In that case (EEOC v. Ford Motor Co., Case No. 11-13742, E.D. Michigan), an employee with irritable bowel syndrome asked to work from home up to four days a week.  Ford ultimately rejected the employee’s request.  Although Ford allowed some employees in the same group to telecommute, those employees worked at home only one day a week, on a prescheduled day.  Also, the employee who made the request had a history of attendance and performance problems, and Ford concluded that working from home that many days per week would not allow the employee to interact with others, as needed to complete her job.  The employee then filed a charge of discrimination with the EEOC.  A few months later, Ford placed the employee on a performance improvement plan for failing to meet certain goals, and then discharged her when she did not successfully complete her improvement plan.  The EEOC later sued Ford for failing to accommodate the employee, and for retaliating against her for filing a charge of discrimination.  The federal district court rejected both claims as a matter of law.

The court noted that the employee was absent more often than she was at work, which meant she was not a “qualified” individual under the ADA.  More importantly, though, the court rejected the EEOC’s argument that Ford should have allowed the employee to telecommute.  Courts typically do not second-guess an employer’s business judgment regarding what job functions are essential.  Here, Ford said that attendance was an essential job function.  In addition, courts generally find that working at home is “rarely a reasonable accommodation.”  In this case, that was especially true because the employee wanted to work from home up to four days per week, choosing what days to work from home at her own discretion; she had frequent and unpredictable absences, which negatively affected her job performance and increased her colleagues’ workload; and her managers did not agree that she could complete her job duties from home.  Therefore, the court concluded that working from home was not a reasonable accommodation in this case.

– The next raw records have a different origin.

(** C7, as the code has it. A directory that passed both filters and cannot
    be opened makes [recurse_dir] print [Error: Cannot open] with its path
    and return 1 with the accumulator untouched; the caller's loop drops
    that value and goes on with the entries that remain. Whatever could not
    be opened, a loop that completes has handed every entry of its listing
    to [stat] and has read every directory of the listing that passes the
    filters and opens; and the exit status of a run whose options parsed is
    0. (A directory that a filter removed is never opened, so nothing is
    printed about it.) *)
Theorem unopenable_directory_is_skipped :
  (forall (os : Platform) (fuel : nat) (options : ProgramOptions)
          (path : string) (s : state),
      os_opendir os path = None ->
      recurse_dir os (S fuel) options path s
      = Some (1, mkState (latest s) (allocs s)
                   (trace s ++ [Sys_opendir path;
                                Stderr ("Error: Cannot open " ++ path ++ nl)])))
  /\ (forall (os : Platform) (fuel : nat) (options : ProgramOptions)
             (basePath d_name : string) (rest : list string)
             (statbuf : stat_t) (s : state),
         real_entry d_name ->
         os_stat os (make_path basePath d_name) = Some statbuf ->
         st_isdir statbuf = true ->
         fst (date_filter os options statbuf s) || exclude_filter options d_name
         = false ->
         os_opendir os (make_path basePath d_name) = None ->
         let path := make_path basePath d_name in
         let s1 := snd (date_filter os options statbuf (emit (Sys_stat path) s)) in
         let s2 := announce options path
                     (update_latest_file path (st_ctime statbuf)
                        (st_mtime statbuf) s1) in
         readdir_loop os (recurse_dir os (S fuel) options) options basePath
           (d_name :: rest) s
         = readdir_loop os (recurse_dir os (S fuel) options) options basePath
             rest
             (mkState (latest s2) (allocs s2)
                (trace s2 ++ [Sys_opendir path;
                              Stderr ("Error: Cannot open " ++ path ++ nl)])))
  /\ (forall (os : Platform) (fuel : nat) (options : ProgramOptions)
             (dir : string) (entries : list string) (s s' : state),
         readdir_loop os (recurse_dir os fuel options) options dir entries s
         = Some s' ->
         (forall d_name,
             In d_name entries -> real_entry d_name ->
             In (Sys_stat (make_path dir d_name)) (trace s'))
         /\ (forall d_name statbuf inside e_name,
                In d_name entries -> real_entry d_name ->
                os_stat os (make_path dir d_name) = Some statbuf ->
                st_isdir statbuf = true ->
                fst (date_filter os options statbuf s)
                || exclude_filter options d_name = false ->
                os_opendir os (make_path dir d_name) = Some inside ->
                In e_name inside -> real_entry e_name ->
                In (Sys_stat (make_path (make_path dir d_name) e_name))
                  (trace s')))
  /\ (forall (os : Platform) (fuel : nat) (argv : list string)
             (allocs : list bool) (status : Z) (s : state),
         fst (fst (parse_options argv (initial_state allocs))) = 2 ->
         main os fuel argv allocs = Some (status, s) ->
         status = 0).
Proof.
  assert (Open : forall os fuel options path s,
             os_opendir os path = None ->
             recurse_dir os (S fuel) options path s
             = Some (1, mkState (latest s) (allocs s)
                          (trace s ++ [Sys_opendir path;
                                       Stderr ("Error: Cannot open " ++ path ++ nl)]))).
  { intros os fuel options path s Hopen. cbn [recurse_dir]. rewrite Hopen.
    unfold fprintf_stderr, emit. cbn [latest allocs trace].
    rewrite format_cannot_open, <- app_assoc. reflexivity. }
  split; [exact Open | split; [|split]].
  - intros os fuel options basePath d_name rest statbuf s Hreal Hstat Hdir
           Hpass Hopen path s1 s2.
    rewrite (readdir_loop_visit os _ options basePath d_name rest statbuf s
               Hreal Hstat).
    cbv zeta. fold path.
    rewrite (date_filter_fst os options statbuf (emit (Sys_stat path) s) s),
      Hpass, Hdir.
    fold s1. fold s2. rewrite (Open os fuel options path s2 Hopen). reflexivity.
  - intros os fuel options dir entries s s' H. split.
    + intros d_name. exact (readdir_loop_stats_entries os options fuel dir
                              entries s s' d_name H).
    + intros d_name statbuf inside e_name Hin Hreal Hstat Hdir Hpass.
      apply orb_false_iff in Hpass. destruct Hpass as [Hdate Hexcl].
      apply (readdir_loop_reads_directories os options fuel dir entries s s'
               d_name statbuf inside e_name H Hin Hreal Hstat Hdir);
        [|exact Hexcl].
      intros s0. now rewrite (date_filter_fst os options statbuf s0 s).
  - intros os fuel argv allocs status s Hparse. unfold main.
    fold (initial_state allocs).
    destruct (parse_options argv (initial_state allocs)) as [[result options] s1].
    cbn [fst] in Hparse. subst result. cbn [Z.eqb Pos.eqb negb].
    destruct (recurse_dir os fuel options _ s1) as [[r sw]|]; [|discriminate].
    match goal with
    | |- match ?report with _ => _ end = _ -> _ =>
        destruct report; [|discriminate]
    end.
    intros H. injection H as <- _. reflexivity.
Qed.
(** ** Updating a site *)

Section ReplaceRows.
Context {A B : Type}.
Implicit Types (p : A -> bool) (l : list A) (f : A -> B).

Lemma replace_first_elem p l new y :
  y ∈ replace_first p new l -> y = new \/ y ∈ l.
Proof.
  induction l as [|a l IH]; simpl; [by intros ?%elem_of_nil|].
  destruct (p a).
  - intros [->|Hy]%elem_of_cons; [by left | right; by apply list_elem_of_further].
  - intros [->|Hy]%elem_of_cons; [right; apply list_elem_of_here|].
    destruct (IH Hy) as [->|Hin]; [by left | right; by apply list_elem_of_further].
Qed.

Lemma replace_first_NoDup_map f p l x new :
  NoDup (map f l) -> find p l = Some x ->
  f new = f x \/ f new ∉ map f l ->
  NoDup (map f (replace_first p new l)).
Proof.
  induction l as [|a l IH]; simpl; [done|].
  intros [Ha Hnd]%NoDup_cons Hfind Hnew.
  destruct (p a) eqn:Hpa; simpl; apply NoDup_cons.
  - injection Hfind as ->. split; [|done].
    destruct Hnew as [->|Hnew]; [done|].
    intros Hin. apply Hnew. by apply list_elem_of_further.
  - split.
    + intros (y & Hfy & Hy)%list_elem_of_fmap.
      destruct (replace_first_elem _ _ _ _ Hy) as [->|Hin].
      * destruct Hnew as [Hnew|Hnew].
        -- apply Ha. rewrite Hfy, Hnew. apply list_elem_of_fmap_2.
           by apply find_Some_elem in Hfind as [? _].
        -- apply Hnew. rewrite <- Hfy. apply list_elem_of_here.
      * apply Ha. rewrite Hfy. by apply list_elem_of_fmap_2.
    + apply IH; [done..|].
      destruct Hnew as [Hnew|Hnew]; [by left | right].
      intros Hin. apply Hnew. by apply list_elem_of_further.
Qed.
End ReplaceRows.

Section UpdateSite.

Lemma repository_update_site_Ok (site_id : Z) (site_data : SiteUpdate) (s : Store)
    (site : Site.t) :
  find (fun x => Site.site_id x =? site_id) (sites s) = Some site ->
  without_nulls site_data ->
  Site.name (updated_site site_data site) = Site.name site
  \/ Site.name (updated_site site_data site) ∉ map Site.name (sites s) ->
  SiteRepository.update_site site_id site_data s
  = (Ok (Some (updated_site site_data site)),
     set_sites
       (replace_first (fun x => Site.site_id x =? site_id) (updated_site site_data site)
          (sites s)) s).
Proof.
  intros Hfind [Hname Hactive] Hfree.
  unfold SiteRepository.update_site, updated_site in *. rewrite Hfind.
  destruct (su_name site_data) as [[name|]|], (su_is_active site_data) as [[is_active|]|];
    try done; simpl in *.
  all: try (rewrite String.eqb_refl; done).
  all: destruct (String.eqb_spec name (Site.name site)) as [->|Hne]; simpl; [done|];
       destruct Hfree as [?|Hfree]; [done|]; by rewrite bool_decide_eq_false_2.
Qed.

Lemma updated_site_consistent (site_id : Z) (site_data : SiteUpdate) (s : Store)
    (site : Site.t) :
  find (fun x => Site.site_id x =? site_id) (sites s) = Some site ->
  Site.name (updated_site site_data site) = Site.name site
  \/ Site.name (updated_site site_data site) ∉ map Site.name (sites s) ->
  sites_consistent s ->
  sites_consistent
    (set_sites
       (replace_first (fun x => Site.site_id x =? site_id) (updated_site site_data site)
          (sites s)) s).
Proof.
  intros Hfind Hfree [Hids Hnames]. split; simpl.
  - by rewrite (replace_first_map Site.site_id _ _ site).
  - by apply (replace_first_NoDup_map Site.name _ _ site).
Qed.

Lemma find_by_name_None (name : string) (rows : list Site.t) :
  find (fun x => String.eqb (Site.name x) name) rows = None ->
  name ∉ map Site.name rows.
Proof.
  rewrite find_None_Forall. intros Hall (x & -> & Hx)%list_elem_of_fmap.
  apply Hall in Hx. by rewrite String.eqb_refl in Hx.
Qed.

Lemma same_id_same_row (rows : list Site.t) (x y : Site.t) :
  NoDup (map Site.site_id rows) -> x ∈ rows -> y ∈ rows ->
  Site.site_id x = Site.site_id y -> x = y.
Proof.
  intros Hnd Hx Hy Hid.
  pose proof (find_unique_key Site.site_id rows x Hnd Hx) as Hfx.
  pose proof (find_unique_key Site.site_id rows y Hnd Hy) as Hfy.
  rewrite Hid in Hfx. congruence.
Qed.
End UpdateSite.

(** X26.  [SiteService.update_site] on a table of sites with one row per
    id and per name, for a payload without [None] for the name or the active
    flag, never fails in the database.  It returns None and changes nothing
    when no site has the id; it raises ValueError and changes nothing when
    the payload names another site's name; and otherwise it returns the row
    of the site with the payload's values in place of the old ones (id and
    creation time kept), has replaced that row and no other, and the table
    still has one row per id and per name. *)
Theorem update_site_keeps_names_unique (site_id : Z) (site_data : SiteUpdate)
    (s : Store) :
  sites_consistent s ->
  without_nulls site_data ->
  match SiteService.update_site site_id site_data s with
  | (Ok None, s') =>
      s' = s /\ forall x, x ∈ sites s -> Site.site_id x <> site_id
  | (Ok (Some site'), s') =>
      exists site,
        site ∈ sites s /\ Site.site_id site = site_id
        /\ site' = updated_site site_data site
        /\ s' = set_sites
                  (replace_first (fun x => Site.site_id x =? site_id) site' (sites s)) s
        /\ Permutation (site :: sites s') (site' :: sites s)
        /\ sites_consistent s'
  | (Raise (ValueError _), s') =>
      s' = s
      /\ exists site other,
           site ∈ sites s /\ Site.site_id site = site_id
           /\ other ∈ sites s /\ Site.site_id other <> site_id
           /\ su_name site_data = Some (Some (Site.name other))
  | (Raise _, _) => False
  end.
Proof.
  intros [Hids Hnames] Hnn.
  unfold SiteService.update_site, mbind, M_bind, SiteRepository.get_site_by_id, gets.
  destruct (find (fun x => Site.site_id x =? site_id) (sites s)) as [site|] eqn:Hfind.
  2:{ split; [done|]. rewrite find_None_Forall in Hfind.
      intros x Hx Heq. apply Hfind in Hx. by rewrite Heq, Z.eqb_refl in Hx. }
  pose proof Hfind as [Hsite Hid%Z.eqb_eq]%find_Some_elem.
  assert (Hupdate : forall s0,
    s0 = s ->
    Site.name (updated_site site_data site) = Site.name site
    \/ Site.name (updated_site site_data site) ∉ map Site.name (sites s) ->
    match SiteRepository.update_site site_id site_data s0 with
    | (Ok None, s') => s' = s /\ forall x, x ∈ sites s -> Site.site_id x <> site_id
    | (Ok (Some site'), s') =>
        exists site,
          site ∈ sites s /\ Site.site_id site = site_id
          /\ site' = updated_site site_data site
          /\ s' = set_sites
                    (replace_first (fun x => Site.site_id x =? site_id) site' (sites s)) s
          /\ Permutation (site :: sites s') (site' :: sites s)
          /\ sites_consistent s'
    | (Raise (ValueError _), s') =>
        s' = s
        /\ exists site other,
             site ∈ sites s /\ Site.site_id site = site_id
             /\ other ∈ sites s /\ Site.site_id other <> site_id
             /\ su_name site_data = Some (Some (Site.name other))
    | (Raise _, _) => False
    end).
  { intros s0 -> Hfree. rewrite (repository_update_site_Ok _ _ _ site) by done.
    exists site. repeat split; try done.
    - by apply replace_first_Permutation.
    - by apply updated_site_consistent.
    - by apply updated_site_consistent. }
  destruct (su_name site_data) as [[name|]|] eqn:Hname.
  - case_bool_decide as Hchanged.
    + unfold SiteRepository.get_site_by_name, gets.
      destruct (find (fun x => String.eqb (Site.name x) name) (sites s))
        as [existing|] eqn:Hexisting.
      * pose proof Hexisting as [Hin Hsame%String.eqb_eq]%find_Some_elem.
        destruct (Z.eqb_spec (Site.site_id existing) site_id) as [Heq|Hne]; simpl.
        -- exfalso. apply Hchanged. f_equal. rewrite <- Hsame. f_equal.
           apply (same_id_same_row (sites s)); [done..|congruence].
        -- split; [done|]. exists site, existing. by rewrite Hsame.
      * apply Hupdate; [done|]. right. unfold updated_site. rewrite Hname. simpl.
        by apply find_by_name_None.
    + apply Hupdate; [done|]. left. unfold updated_site. rewrite Hname. simpl.
      congruence.
  - by destruct Hnn as [? _].
  - apply Hupdate; [done|]. left. unfold updated_site. by rewrite Hname.
Qed.

Lemma update_site_keeps_names_unique_witness :
  let s := Sample.store [] [] in
  (SiteService.update_site 2 (mkSiteUpdate (Some (Some "HQ")) None None) s).1
  = Raise (ValueError "Site with name 'HQ' already exists")
  /\ exists site' s',
       SiteService.update_site 2 (mkSiteUpdate (Some (Some "Depot")) None (Some (Some false))) s
       = (Ok (Some site'), s')
       /\ sites_consistent s'.
Proof.
  intros s. split; [reflexivity|].
  assert (Hok : sites_consistent s) by (split; simpl; compute_done).
  pose proof (update_site_keeps_names_unique 2
                (mkSiteUpdate (Some (Some "Depot")) None (Some (Some false))) s Hok)
    as Hrun.
  destruct (SiteService.update_site _ _ s) as [[[site'|]|e] s'] eqn:Hupdate;
    try (vm_compute in Hupdate; discriminate Hupdate).
  destruct Hrun as (site & _ & _ & _ & _ & _ & Hkept); [by split|].
  by exists site', s'.
Defined.

(** ** Listing and deleting sites *)

Section SiteListings.
Context {sql : SqlText}.

Lemma unique_by_NoDup {A} (key : A -> Z) (seen : list Z) (l : list A) :
  NoDup (map key l) -> (forall x, x ∈ l -> key x ∉ seen) ->
  unique_by key seen l = l.
Proof.
  revert seen. induction l as [|a l IH]; intros seen; simpl; [done|].
  intros [Ha Hnd]%NoDup_cons Hseen.
  rewrite bool_decide_eq_false_2 by (apply Hseen, list_elem_of_here).
  f_equal. apply IH; [done|].
  intros x Hx [Heq|Hin]%elem_of_cons.
  - apply Ha. rewrite <- Heq. by apply list_elem_of_fmap_2.
  - by apply (Hseen x); [apply list_elem_of_further|].
Qed.

Lemma get_all_sites_all (active_only : bool) (s : Store) :
  exists r,
    SiteRepository.get_all_sites None active_only s = (Ok r, s)
    /\ PaginatedResult.items r
       = unique_by Site.site_id []
           (order_by_name
              (if active_only then List.filter Site.is_active (sites s) else sites s))
    /\ PaginatedResult.total r
       = Z.of_nat (length (if active_only then List.filter Site.is_active (sites s)
                           else sites s)).
Proof.
  unfold SiteRepository.get_all_sites, PaginatedResult.init.
  set (rows := order_by_name _).
  assert (Hlen : length rows
                 = length (if active_only then List.filter Site.is_active (sites s)
                           else sites s))
    by apply Permutation_length, order_by_name_Permutation.
  destruct ((0 <? Z.of_nat (length rows))
            && (Z.of_nat (length (unique_by Site.site_id [] rows)) =? 0)) eqn:Hzero.
  - exfalso. apply andb_true_iff in Hzero as [Hpos Hnone].
    assert (unique_by Site.site_id [] rows = []) as Hnil
      by (apply length_zero_iff_nil; lia).
    apply unique_by_nil in Hnil. rewrite Hnil in Hpos. discriminate Hpos.
  - eexists. split; [reflexivity|]. split; [reflexivity|]. simpl. by rewrite Hlen.
Qed.

Lemma listed_site_is_active (s : Store) (r : PaginatedResult.t Site.t) (x : Site.t) :
  SiteRepository.get_all_sites None true s = (Ok r, s) ->
  x ∈ PaginatedResult.items r -> x ∈ sites s /\ Site.is_active x = true.
Proof.
  destruct (get_all_sites_all true s) as (r' & -> & Hitems & _).
  intros [= <-]. rewrite Hitems. intros Hx.
  apply unique_by_spec in Hx as [_ Hx].
  rewrite order_by_name_Permutation in Hx.
  apply filter_bool_elem in Hx. done.
Qed.
(** ** Text beyond code point 255

    [str.lower()] does not work character by character on all text: a
    capital sigma becomes the final sigma where CPython finds it at the end
    of a word.  [Wide] holds text as the list of its code points and gives
    [lower] as CPython computes it on the letters A-Z, a-z, the Greek
    capitals U+0391-U+03A9 and small letters U+03B1-U+03C9, and the
    punctuation of Basic Latin. *)

Module Wide.

Local Open Scope N_scope.

Definition text : Type := list N.

Definition is_upper (c : N) : bool :=
  ((0x41 <=? c) && (c <=? 0x5A)) || ((0x391 <=? c) && (c <=? 0x3A9) && negb (c =? 0x3A2)).

Definition is_lower (c : N) : bool :=
  ((0x61 <=? c) && (c <=? 0x7A)) || ((0x3B1 <=? c) && (c <=? 0x3C9)).

(** [_PyUnicode_IsCased] *)
Definition is_cased (c : N) : bool := is_upper c || is_lower c.

(** [_PyUnicode_IsCaseIgnorable]: the apostrophe, the full stop, the
    colon, the circumflex and the grave accent. *)
Definition is_case_ignorable (c : N) : bool :=
  (c =? 0x27) || (c =? 0x2E) || (c =? 0x3A) || (c =? 0x5E) || (c =? 0x60).

(** The small letter of a capital, 32 code points further. *)
Definition to_lower (c : N) : N := if is_upper c then c + 32 else c.

(** The first character of [s] that is not case-ignorable. *)
Fixpoint skip_ignorable (s : text) : option N :=
  match s with
  | [] => None
  | c :: s' => if is_case_ignorable c then skip_ignorable s' else Some c
  end.

(** [handle_capital_sigma]: U+03A3 becomes the final sigma U+03C2 when
    the nearest character before it that is not case-ignorable is cased,
    and the nearest one after it, if any, is not; U+03C3 otherwise. *)
Definition handle_capital_sigma (before_reversed after : text) : N :=
  let final_sigma :=
    match skip_ignorable before_reversed with
    | Some c =>
        is_cased c
        && match skip_ignorable after with
           | Some d => negb (is_cased d)
           | None => true
           end
    | None => false
    end in
  if final_sigma then 0x3C2 else 0x3C3.

Fixpoint lower_from (before_reversed s : text) : text :=
  match s with
  | [] => []
  | c :: s' =>
      (if c =? 0x3A3 then handle_capital_sigma before_reversed s' else to_lower c)
      :: lower_from (c :: before_reversed) s'
  end.

(** [s.lower()] *)
Definition lower (s : text) : text := lower_from [] s.

Fixpoint starts_with (needle hay : text) : bool :=
  match needle, hay with
  | [], _ => true
  | _ :: _, [] => false
  | a :: needle', b :: hay' => (a =? b) && starts_with needle' hay'
  end.

(** [needle in hay] *)
Fixpoint contains (needle hay : text) : bool :=
  starts_with needle hay ||
  match hay with
  | [] => false
  | _ :: hay' => contains needle hay'
  end.

(** The test of the comprehension of [search_tags] on the names of the
    tags: [[name for name in names if query_str.lower() in name.lower()]]. *)
Definition matching (query_str : text) (names : list text) : list text :=
  filter (fun name => contains (lower query_str) (lower name)) names.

The court also rejected the EEOC’s retaliation claim.  There was no evidence that Ford’s stated reasons for the employee’s low performance rating and ultimate discharge were “pretextual,” or a cover for unlawful retaliation. 

Lessons Learned

Although Ford prevailed in this case, employers can expect more and more requests from employees to work from home as technological advances make it easier to communicate and complete certain tasks remotely.  Therefore, consider these tips:

  • Review and, if necessary, update your job descriptions to make sure they capture the essential job functions.  If attendance at work is an essential job function, make sure your job description says so, either directly or through a description of other job duties, e.g., employee must regularly interact with managers, customers, and vendors to negotiate sales agreements, etc.
  • If you allow one employee to work from home for a non-medical reason, be aware that doing so might impact your ability to decline a request from an employee who asks to work from home for medical reasons.
  • If you allow someone to work from home temporarily, be sure to document that it is a temporary issue, and that you will monitor and potentially modify the arrangement as needed.
  • If an employee asks to work from home as an accommodation, be sure to engage in the interactive process, e.g., carefully consider the request in light of the employee’s job duties and the organization’s business needs, talk to the employee, and consider other alternatives if working from home is not feasible.
  • If you reject an employee's request to work from home, especially if the request is based on an alleged disability or medical condition, be sure you can support your decision with legitimate, nondiscriminatory and nonretaliatory business reasons.